Sculley has boosted Apple's advertising budget by about 30%, but the new promotion has not always been successful. Apple's pre-Christmas television ads, produced by Flashdance Director Adrian Lyne, were disliked by company directors and dismissed by one dealer as "nice foreign movies." Nonetheless, some of Apple's new ads are also unconventional. One early Mac spot features an Orwellian Big Brother and looks like a rock video.
Sculley's most important task was to untangle Apple's line of computers. He compressed development timetables for the production of cheaper and more expensive spin-offs of the Apple He computer.
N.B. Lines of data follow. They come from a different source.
(* ===== verification/Timeouts.v ===== *)
(** * [lwip/src/core/timeouts.c]: the timeout queue

    [sys_timeout], [sys_untimeout], [sys_check_timeouts],
    [sys_restart_timeouts], [sys_timeouts_sleeptime], the cyclic timers of
    the stack and the on-demand TCP timer. Times are 32-bit millisecond
    counters that wrap around. The queue is the singly linked list
    [next_timeout]; a list element carries the address of its [struct
    sys_timeo], which is taken from and returned to the pool
    [MEMP_SYS_TIMEOUT] of [Memp].

    The functions behind the function pointers ([tcp_tmr], the handlers of the
    cyclic timers, the handlers of other modules) are the record [callbacks]:
    each may change the whole state, the queue included. *)

From S2P Require Import Prelude Memp.
From Stdlib Require Import Sorting.Sorted.

Definition LWIP_MAX_TIMEOUT : Z := 0x7fffffff.
Definition SYS_TIMEOUTS_SLEEPTIME_INFINITE : Z := 0xFFFFFFFF.
Definition LWIP_UINT32_MAX : Z := 0xffffffff.
Definition TCP_TMR_INTERVAL : Z := 250.

Definition TIME_LESS_THAN (t compare_to : Z) : bool := LWIP_MAX_TIMEOUT <? u32 (t - compare_to).

(** [lwip_cyclic_timers] in this build (IPv4 with reassembly, ARP, IGMP and
    DNS; no DHCP, no AUTOIP). *)
Inductive cyclic_fn : Set := tcp_tmr | ip_reass_tmr | etharp_tmr | igmp_tmr | dns_tmr.
Definition lwip_cyclic_timers : list (Z * cyclic_fn) :=
  [(TCP_TMR_INTERVAL, tcp_tmr); (1000, ip_reass_tmr); (1000, etharp_tmr);
   (100, igmp_tmr); (1000, dns_tmr)].

(** Function pointers and [void *] arguments of timeouts. *)
Inductive handler : Set := h_tcpip_tcp_timer | h_lwip_cyclic_timer | h_other (f : Z).
Inductive arg : Set := arg_null | arg_cyclic (i : nat) | arg_other (a : Z).
#[global] Instance cyclic_fn_eq_dec : EqDecision cyclic_fn.
Proof. solve_decision. Defined.
#[global] Instance handler_eq_dec : EqDecision handler.
Proof. solve_decision. Defined.
#[global] Instance arg_eq_dec : EqDecision arg.
Proof. solve_decision. Defined.

Record sys_timeo := SysTimeo { addr : Z; time : Z; h : option handler; h_arg : arg }.

(** The static variables of the file, the pool, the clock that [sys_now] reads
    and the rest of the program. *)
Record tstate (W : Type) := TState {
  next_timeout : list sys_timeo;
  current_timeout_due_time : Z;
  tcpip_tcp_timer_active : bool;
  timeo_pool : pool;
  sys_now : Z;
  world : W }.
Arguments TState {W}.
Arguments next_timeout {W}.
Arguments current_timeout_due_time {W}.
Arguments tcpip_tcp_timer_active {W}.
Arguments timeo_pool {W}.
Arguments sys_now {W}.
Arguments world {W}.

Record callbacks (W : Type) := Callbacks {
  run_cyclic : cyclic_fn -> tstate W -> outcome (tstate W);
  run_other : Z -> arg -> tstate W -> outcome (tstate W);
  tcp_pcbs : W -> bool  (* tcp_active_pcbs || tcp_tw_pcbs *) }.
Arguments run_cyclic {W}.
Arguments run_other {W}.
Arguments tcp_pcbs {W}.

Section timeouts.
  Context {W : Type} (cb : callbacks W).
  Implicit Type s : tstate W.

Definition set_queue (q : list sys_timeo) s : tstate W :=
  TState q (current_timeout_due_time s) (tcpip_tcp_timer_active s) (timeo_pool s) (sys_now s) (world s).
Definition set_pool (p : pool) s : tstate W :=
  TState (next_timeout s) (current_timeout_due_time s) (tcpip_tcp_timer_active s) p (sys_now s) (world s).
Definition set_due (t : Z) s : tstate W :=
  TState (next_timeout s) t (tcpip_tcp_timer_active s) (timeo_pool s) (sys_now s) (world s).
Definition set_active (b : bool) s : tstate W :=
  TState (next_timeout s) (current_timeout_due_time s) b (timeo_pool s) (sys_now s) (world s).

(** The [for] loop of [sys_timeout_abs]: [t] is the current element, [l] the
    elements after it. *)
Fixpoint insert_after (timeout t : sys_timeo) (l : list sys_timeo) : list sys_timeo :=
  match l with
  | [] => [t; timeout]
  | t_next :: l' =>
      if TIME_LESS_THAN (time timeout) (time t_next) then t :: timeout :: l
      else t :: insert_after timeout t_next l'
  end.

Definition sys_timeout_abs (abs_time : Z) (handler : option handler) (a : arg) s : outcome (tstate W) :=
  '(m, p) ← do_memp_malloc_pool (timeo_pool s);
  match m with
  | None => Assert
  | Some m =>
      let timeout := SysTimeo m abs_time handler a in
      let s := set_pool p s in
      match next_timeout s with
      | [] => Ret (set_queue [timeout] s)
      | t :: l =>
          if TIME_LESS_THAN (time timeout) (time t) then Ret (set_queue (timeout :: t :: l) s)
          else Ret (set_queue (insert_after timeout t l) s)
      end
  end.

Definition sys_timeout (msecs : Z) (handler : option handler) (a : arg) s : outcome (tstate W) :=
  lwip_assert (msecs <=? LWIP_UINT32_MAX / 4);;
  sys_timeout_abs (u32 (sys_now s + msecs)) handler a s.

Definition tcpip_tcp_timer s : outcome (tstate W) :=
  s ← run_cyclic cb tcp_tmr s;
  if tcp_pcbs cb (world s) then sys_timeout TCP_TMR_INTERVAL (Some h_tcpip_tcp_timer) arg_null s
  else Ret (set_active false s).

Definition tcp_timer_needed s : outcome (tstate W) :=
  if negb (tcpip_tcp_timer_active s) && tcp_pcbs cb (world s) then
    sys_timeout TCP_TMR_INTERVAL (Some h_tcpip_tcp_timer) arg_null (set_active true s)
  else Ret s.

(** [arg] points into [lwip_cyclic_timers]. *)
Definition lwip_cyclic_timer (a : arg) s : outcome (tstate W) :=
  match a with
  | arg_cyclic i =>
      '(interval_ms, handler) ← deref (lwip_cyclic_timers !! i);
      s ← run_cyclic cb handler s;
      let now := sys_now s in
      let next_timeout_time := u32 (current_timeout_due_time s + interval_ms) in
      if TIME_LESS_THAN next_timeout_time now then
        sys_timeout_abs (u32 (now + interval_ms)) (Some h_lwip_cyclic_timer) a s
      else sys_timeout_abs next_timeout_time (Some h_lwip_cyclic_timer) a s
  | _ => Undef
  end.

(** Index 0 of the table ([tcp_tmr]) is started on demand. *)
Fixpoint init_loop (i : nat) (timers : list (Z * cyclic_fn)) s : outcome (tstate W) :=
  match timers with
  | [] => Ret s
  | (interval_ms, _) :: timers' =>
      s ← sys_timeout interval_ms (Some h_lwip_cyclic_timer) (arg_cyclic i) s;
      init_loop (S i) timers' s
  end.
Definition sys_timeouts_init s : outcome (tstate W) := init_loop 1 (drop 1 lwip_cyclic_timers) s.

(** The [for] loop of [sys_untimeout]: [before] are the elements passed, in
    order. *)
Fixpoint untimeout_loop (handler : option handler) (a : arg) (before l : list sys_timeo) s
  : outcome (tstate W) :=
  match l with
  | [] => Ret s
  | t :: l' =>
      if decide (h t = handler /\ h_arg t = a) then
        let s := set_queue (before ++ l') s in
        p ← do_memp_free_pool (timeo_pool s) (addr t); Ret (set_pool p s)
      else untimeout_loop handler a (before ++ [t]) l' s
  end.
Definition sys_untimeout (handler : option handler) (a : arg) s : outcome (tstate W) :=
  untimeout_loop handler a [] (next_timeout s) s.

(** [handler(arg)]. *)
Definition call_handler (handler : handler) (a : arg) s : outcome (tstate W) :=
  match handler with
  | h_tcpip_tcp_timer => tcpip_tcp_timer s
  | h_lwip_cyclic_timer => lwip_cyclic_timer a s
  | h_other f => run_other cb f a s
  end.

(** The [do]..[while (1)] of [sys_check_timeouts]. *)
Fixpoint check_loop (fuel : nat) (now : Z) s : outcome (tstate W) :=
  match fuel with
  | O => Diverge
  | S fuel =>
      match next_timeout s with
      | [] => Ret s
      | tmptimeout :: l =>
          if TIME_LESS_THAN now (time tmptimeout) then Ret s
          else
            let s := set_due (time tmptimeout) (set_queue l s) in
            p ← do_memp_free_pool (timeo_pool s) (addr tmptimeout);
            let s := set_pool p s in
            s ← match h tmptimeout with
                | None => Ret s
                | Some handler => call_handler handler (h_arg tmptimeout) s
                end;
            check_loop fuel now s
      end
  end.
Definition sys_check_timeouts (fuel : nat) s : outcome (tstate W) := check_loop fuel (sys_now s) s.

Definition rebase (now base : Z) (t : sys_timeo) : sys_timeo :=
  SysTimeo (addr t) (u32 (u32 (time t - base) + now)) (h t) (h_arg t).
Definition sys_restart_timeouts s : tstate W :=
  match next_timeout s with
  | [] => s
  | t :: _ => set_queue (map (rebase (sys_now s) (time t)) (next_timeout s)) s
  end.

Definition sys_timeouts_sleeptime s : outcome Z :=
  match next_timeout s with
  | [] => Ret SYS_TIMEOUTS_SLEEPTIME_INFINITE
  | t :: _ =>
      if TIME_LESS_THAN (time t) (sys_now s) then Ret 0
      else
        let ret := u32 (time t - sys_now s) in
        lwip_assert (ret <=? LWIP_MAX_TIMEOUT);; Ret ret
  end.
End timeouts.

(** ** Time windows

    The times in the queue and the clock lie in a window of [2^31] ms that
    starts at [base]; [ahead base t] is the position of [t] in it. There the
    comparison modulo [2^32] is the order of the positions. *)
Definition ahead (base t : Z) : Z := u32 (t - base).
Definition in_window (base t : Z) : Prop := ahead base t <= LWIP_MAX_TIMEOUT.
#[global] Instance in_window_dec base t : Decision (in_window base t).
Proof. unfold in_window. apply _. Defined.

Lemma TIME_LESS_THAN_window base t c : in_window base t -> in_window base c ->
  TIME_LESS_THAN t c = (ahead base t <? ahead base c).
Proof.
  unfold in_window, TIME_LESS_THAN, ahead, LWIP_MAX_TIMEOUT, u32. intros Ht Hc.
  destruct (_ <? _) eqn:E1; destruct (Z.ltb_spec ((t - base) mod 2 ^ 32) ((c - base) mod 2 ^ 32));
    try reflexivity; [apply Z.ltb_lt in E1|apply Z.ltb_ge in E1];
    change (2 ^ 32) with 4294967296 in *; zdm.
Qed.

Lemma ahead_add base t n : 0 <= n -> ahead base t + n <= LWIP_MAX_TIMEOUT ->
  ahead base (u32 (t + n)) = ahead base t + n.
Proof.
  unfold ahead, u32, LWIP_MAX_TIMEOUT. change (2 ^ 32) with 4294967296. intros Hn H. zdm.
Qed.

Lemma ahead_nonneg base t : 0 <= ahead base t.
Proof. apply u32_range. Qed.

Definition pos (base : Z) (e : sys_timeo) : Z := ahead base (time e).
Definition queue_ok (base : Z) (q : list sys_timeo) : Prop :=
  Forall (fun e => in_window base (time e)) q /\ StronglySorted (fun e1 e2 => pos base e1 <= pos base e2) q.

Lemma queue_ok_cons base e q : queue_ok base (e :: q) <->
  in_window base (time e) /\ Forall (fun e' => pos base e <= pos base e') q /\ queue_ok base q.
Proof.
  unfold queue_ok. rewrite Forall_cons. split.
  - intros [[He Hw] Hs]. inversion Hs; subst. done.
  - intros (He & Hle & Hw & Hs). split; [done|]. by constructor.
Qed.

(** The first elements [q1] are not later than [x], the others are. *)
Definition insert_point (base x : Z) (q1 q2 : list sys_timeo) : Prop :=
  Forall (fun e => pos base e <= x) q1 /\ Forall (fun e => x < pos base e) q2.

Lemma queue_ok_insert base n q1 q2 : in_window base (time n) -> queue_ok base (q1 ++ q2) ->
  insert_point base (pos base n) q1 q2 -> queue_ok base (q1 ++ n :: q2).
Proof.
  intros Hn Hq [H1 H2]. induction q1 as [|e q1 IH]; simpl in *; rewrite queue_ok_cons.
  - split; [done|]. split; [|done]. eapply Forall_impl; [done|]. simpl; intros; lia.
  - apply queue_ok_cons in Hq as (He & Hle & Hq). apply Forall_cons in H1 as [He1 H1].
    split; [done|]. split; [|by apply IH].
    apply Forall_app in Hle as [Hl1 Hl2]. apply Forall_app; split; [done|]. by constructor.
Qed.
(* ===== verification/DList.v ===== *)
(** * [lwip/src/core/list.c] and [include/mlib/list.h]: the doubly linked lists

    A list is a ring of [struct list] nodes, the head among them. The nodes
    are kept by address in a finite map; every assignment of the source is one
    update of the map, so aliased nodes (an empty list, neighbours that
    coincide) behave as in the code. [assert] is active in this build. *)

From S2P Require Import Prelude.

Record node := Node { prev : Z; next : Z }.
Notation nodes := (gmap Z node).

Definition get (h : nodes) (x : Z) : outcome node := deref (h !! x).
Definition set_next (h : nodes) (x v : Z) : outcome nodes :=
  n ← get h x; Ret (<[x := Node (prev n) v]> h).
Definition set_prev (h : nodes) (x v : Z) : outcome nodes :=
  n ← get h x; Ret (<[x := Node v (next n)]> h).

(** ** Operations *)

Definition list_init (h : nodes) (list : Z) : outcome nodes :=
  h ← set_prev h list list; set_next h list list.

Definition list_insert (h : nodes) (before elem : Z) : outcome nodes :=
  b ← get h before;
  h ← set_prev h elem (prev b);
  h ← set_next h elem before;
  b ← get h before;
  h ← set_next h (prev b) elem;
  set_prev h before elem.

Definition list_splice (h : nodes) (before first last : Z) : outcome nodes :=
  if first =? last then Ret h
  else
    l ← get h last;
    let last := prev l in
    f ← get h first; l ← get h last;
    h ← set_next h (prev f) (next l);
    f ← get h first; l ← get h last;
    h ← set_prev h (next l) (prev f);
    b ← get h before;
    h ← set_prev h first (prev b);
    h ← set_next h last before;
    b ← get h before;
    h ← set_next h (prev b) first;
    set_prev h before last.

Definition list_push_front (h : nodes) (list elem : Z) : outcome nodes :=
  l ← get h list; list_insert h (next l) elem.

Definition list_push_back (h : nodes) (list elem : Z) : outcome nodes :=
  list_insert h list elem.

Definition list_replace (h : nodes) (element position : Z) : outcome nodes :=
  p ← get h position;
  h ← set_next h element (next p);
  e ← get h element;
  h ← set_prev h (next e) element;
  p ← get h position;
  h ← set_prev h element (prev p);
  e ← get h element;
  set_next h (prev e) element.

Definition list_remove (h : nodes) (elem : Z) : outcome (Z * nodes) :=
  e ← get h elem;
  h ← set_next h (prev e) (next e);
  e ← get h elem;
  h ← set_prev h (next e) (prev e);
  e ← get h elem;
  Ret (next e, h).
He has also pushed work on a series of Lisa products and has tried to make them compatible with Mac. The new Lisas, which range in price from $3,495 to $5,495, will run programs written for Mac. The pace has taken its toll. Complains one Apple staffer: "People are working their buns off. It's difficult to see straight. We've got crazy schedules."
The early verdict of those who have used Mac is generally good. Says William Gates, chairman of Microsoft, the largest personal-computer software firm: "Macintosh is the only computer worth writing software for, apart from the IBM PC."
Says William Cranz, a Huntington Station, N.Y., computer dealer: "Mac is light-years ahead of the IBM PC." Mac has some of the hallmarks that made the Apple II such a hit. The engineering is compact and elegant, and the machine is perhaps the first moderately priced computer that is easy to use. But Mac has some drawbacks. It is difficult to expand, has a small memory and does not have a color monitor. Apple will have a more powerful version out later in the year, but color is far in Mac's future. And although Mac can be linked to IBM mainframe computers, it will not run software written for the popular IBM PC.
Jobs claims that 100 software companies are developing products for Mac, but only five programs will be available this week at its introduction. Versions of the industry's current bestsellers, like Lotus' 1-2-3, will not be ready until summer.
Apple hopes that Mac will appeal to small businesses and college students. The company believes that executives in small firms will not be as tied to IBM machines as their colleagues in major corporations. Apple already has contracts to supply Macs to students at Stanford, Carnegie-Mellon and Drexel. Cautions Fred Gibbons, president of Software Publishing, based in Mountain View, Calif.: "It may take Apple a year to learn how to sell Mac."
Apple must also make its brand-new $20 million Mac factory run smoothly.
Last week the factory, built to combat the manufacturing know-how of Japanese computer makers, was still having startup troubles.
The Mac represents a conclusive personal victory for Jobs in the battle of office politics. The final proof is that the company's Lisa and Mac divisions will soon merge, and he will take over as head of the combined group. But now the Master of Mac must wait and see whether the public approves his bold machine.